Apple had a 91 percent growth in iPhone sales with 14.1 million units sold as compared to 12.1 million BlackBerry smartphones sold by RIM. Apple also sold 4.19 million iPads during the quarter, higher than the 3.27 million it sold during the tablet's first quarter of sales.
Jobs first bashed BlackBerry saying that "we've now passed RIM, and I don't see them catching up." Then he added it would be "a challenge for them to create a competitive platform and to convince developers to create apps for yet a third software platform" after Apple's iOS and Google's open-platform Android mobile operating systems.

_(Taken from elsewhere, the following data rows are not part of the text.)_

(** ** The cache *)
Lemma cache_remove_length m k v : (k, v) ∈ m -> (length (cache_remove m k) < length m)%nat.
Proof.
  induction m as [|[n c] m IH]; intros Hin; [by apply elem_of_nil in Hin|]. cbn [cache_remove].
  destruct (list_eqb n k) eqn:E; [cbn; lia|]. apply elem_of_cons in Hin as [[= -> ->]|Hin].
  - by rewrite list_eqb_refl in E.
  - specialize (IH Hin). cbn. lia.
Qed.
Lemma cache_insert_length m k v : (length (cache_insert m k v) <= S (length m))%nat.
Proof.
  induction m as [|[n c] m IH]; cbn [cache_insert]; [cbn; lia|]. destruct (str_lt k n); [cbn; lia|].
  destruct (list_eqb n k); cbn; lia.
Qed.
Lemma cache_remove_Forall (P : list Z * Cached -> Prop) m k : Forall P m -> Forall P (cache_remove m k).
Proof. induction 1 as [|[n c] m H F IH]; cbn [cache_remove]; [done|]. destruct (list_eqb n k); [done|by constructor]. Qed.
Lemma cache_insert_Forall (P : list Z * Cached -> Prop) m k v : Forall P m -> P (k, v) -> Forall P (cache_insert m k v).
Proof.
  intros F Hk. induction F as [|[n c] m H F IH]; cbn [cache_insert]; [by constructor|].
  destruct (str_lt k n); [by repeat constructor|]. destruct (list_eqb n k); by constructor.
Qed.
Lemma earliest_elem m : match earliest m with Some e => e ∈ m | None => m = [] end.
Proof.
  induction m as [|e m IH]; cbn [earliest]; [done|]. destruct (earliest m) as [e'|]; [|left].
  destruct (_ <? _); [by right|left].
Qed.
Lemma cache_get_elem m k c : cache_get m k = Some c -> (k, c) ∈ m.
Proof.
  induction m as [|[n d] m IH]; cbn [cache_get]; [done|]. destruct (list_eqb n k) eqn:E.
  - apply list_eqb_eq in E as ->. intros [= ->]. left.
  - intros H. right. auto.
Qed.

Section Inv.
Context {D : Type} `{DeviceLaws D}.
Notation R := (UdpResolver D).
Implicit Types (r : UdpResolver D) (p : UdpPool D).

(** ** Endpoints of the UDP pool *)
Definition ports p : list SocketAddrV4 := (map_to_list (services p)).*1.
Lemma ports_insert p a n : services p !! a = None -> ports (p <| services ::= <[a := n]> |>) ≡ₚ a :: ports p.
Proof. intros E. unfold ports. cbn. by rewrite map_to_list_insert. Qed.
Lemma ports_delete p p' a l :
  services p' = delete a (services p) -> ports p ≡ₚ a :: l -> ports p' ≡ₚ l.
Proof.
  intros Es P. assert (a ∈ ports p) as Hin by (rewrite P; left). unfold ports in *.
  apply list_elem_of_fmap in Hin as [[b n] [-> Hin]]. apply elem_of_map_to_list in Hin. cbn in *.
  rewrite <- (map_to_list_delete _ _ _ Hin) in P. cbn in P. rewrite Es. by apply Permutation_cons_inv in P.
Qed.

(** ** Work that is left in the pool *)
Lemma event_length ev p : (length (events (event ev p)) <= S (length (events p)))%nat.
Proof.
  unfold event. destruct (_ =? 0); [lia|]. destruct (_ =? _); cbn; rewrite length_app; cbn; [|lia].
  destruct (events p); cbn; lia.
Qed.
Lemma drop_queued_events i why p : (length (events (drop_queued i why p).2) <= S (length (events p)))%nat.
Proof.
  unfold drop_queued. destruct (remove i (tx p)) as [[q s]| | |]; cbn; try lia.
  unfold finish, on_device. set (e := mkUdpEvent _ _ _ _ _ _). set (p1 := match why with Dropped _ => _ | _ => _ end).
  pose proof (event_length e p1) as L. destruct (dev_drop _ _) as [o d]. cbn.
  assert (events p1 = events p) as Ep by (by unfold p1; destruct why). rewrite Ep in L. exact L.
Qed.
Lemma sweep_backlog test f fuel i p held :
  upool p held 0 -> (i <= length (queue (tx p)) < fuel + i)%nat ->
  (pool_backlog (sweep test (Dropped f) fuel i p).2 <= pool_backlog p)%nat.
Proof.
  revert i p. induction fuel as [|fuel IH]; intros i p U Hf; [lia|]. cbn [sweep].
  destruct (queue (tx p) !! i) as [q|] eqn:Hi; [|done]. pose proof (lookup_lt_Some _ _ _ Hi). destruct (test q).
  - pose proof (drop_queued_events i (Dropped f) p) as L.
    destruct (drop_queued_spec i q (Dropped f) p held 0 U ltac:(lia) Hi) as (p1 & E & U1 & Eq & _).
    rewrite E in *. cbn [then_ snd] in *. rewrite IH; [|exact U1|].
    + unfold pool_backlog. rewrite Eq, length_delete by eauto. lia.
    + rewrite Eq, length_delete by eauto. lia.
  - apply IH; [done|lia].
Qed.
Lemma unbind_backlog a p held : udp_inv p held -> (pool_backlog (unbind a p).2 <= pool_backlog p)%nat.
Proof.
  intros [U P]. unfold unbind. destruct (services p !! a) as [n|] eqn:En; [|done].
  pose proof (unbound_upool a n p held U En) as U1.
  fold (unbound a p). set (p1 := unbound a p) in *. unfold sweep_all.
  pose proof (sweep_backlog (fun q => bool_decide (q_source q = a)) ConfigurationChanged
    (S (length (queue (tx p1)))) 0 p1 held U1 ltac:(lia)) as L.
  destruct (sweep _ _ _ 0 p1) as [[]  p']; exact L.
Qed.

(** ** The invariant *)
Definition locals (m : list (Z * DnsPending)) : list SocketAddrV4 := omap (fun e => pq_local e.2) m.
Definition all_ids r : list Z := (dn_pending r).*1 ++ (cp_id <$> dn_results r).
(** [k] lookups are between the tables. *)
Record rcore r (k : Z) : Prop := {
  rc_limits : limits_ok (dn_config r);
  rc_network : network_ok (dn_network r);
  rc_sorted : om_sorted (dn_pending r);
  rc_lookups : Forall (fun e => lookup_ok (dn_config r) (dn_now r) e.2) (dn_pending r);
  rc_ids : Forall (fun i => 1 <= i < dn_next_id r) (all_ids r);
  rc_room : zlen (dn_pending r) + zlen (dn_results r) + k <= dn_capacity (dn_config r);
  rc_cache : zlen (dn_cache r) <= cache_capacity (dn_config r);
  rc_fresh : Forall cache_ok (dn_cache r);
  rc_next : 1 <= dn_next_id r <= U64MAX;
  rc_now : 0 <= dn_now r
}.
(** The pool with the endpoints [extra] besides those of the pending lookups. *)
Record rpool r (held : list Z) (extra : list SocketAddrV4) : Prop := {
  rp_pool : udp_inv (dn_pool r) held;
  rp_time : now_ (dn_pool r) <= dn_now r;
  rp_ports : ports (dn_pool r) ≡ₚ extra ++ locals (dn_pending r)
}.
Definition res_inv r held : Prop := rcore r 0 /\ rpool r held [].

(** What the operations on the pool leave alone. *)
Definition pool_only r r' : Prop :=
  dn_config r' = dn_config r /\ dn_network r' = dn_network r /\ dn_pending r' = dn_pending r
  /\ dn_results r' = dn_results r /\ dn_cache r' = dn_cache r /\ dn_now r' = dn_now r
  /\ dn_generation r' = dn_generation r /\ dn_next_id r' = dn_next_id r.
Lemma pool_only_refl r : pool_only r r.
Proof. done. Qed.
Lemma pool_only_trans r1 r2 r3 : pool_only r1 r2 -> pool_only r2 r3 -> pool_only r1 r3.
Proof. unfold pool_only. intuition congruence. Qed.
Lemma pool_only_core r r' k : pool_only r r' -> rcore r k -> rcore r' k.
Proof.
  intros (E1 & E2 & E3 & E4 & E5 & E6 & E7 & E8) []. constructor; unfold all_ids in *;
    rewrite ?E1, ?E2, ?E3, ?E4, ?E5, ?E6, ?E7, ?E8; done.
Qed.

Jobs then took on Android that has 200,000 acitivations a day, which is of course surpassed by iPhones with 275,000 activations a day. He called the Android market fragmented and noted that 7-inch Android tablets don't compare to iPad. The smaller size "isn't sufficient to create great tablet apps in our opinion. Given that all users will already have a smartphone in their pockets, giving up precious display area to fit a tablet in our pocket is clearly the wrong tradeoff."
Apple reported record revenue of US$20.34 billion and net quarterly profit of US$4.31 billion in the fourth quarter.
What does Jobs have up his black turtle-neck sleeve? "We still have a few surprises left for the remainder of this calendar year."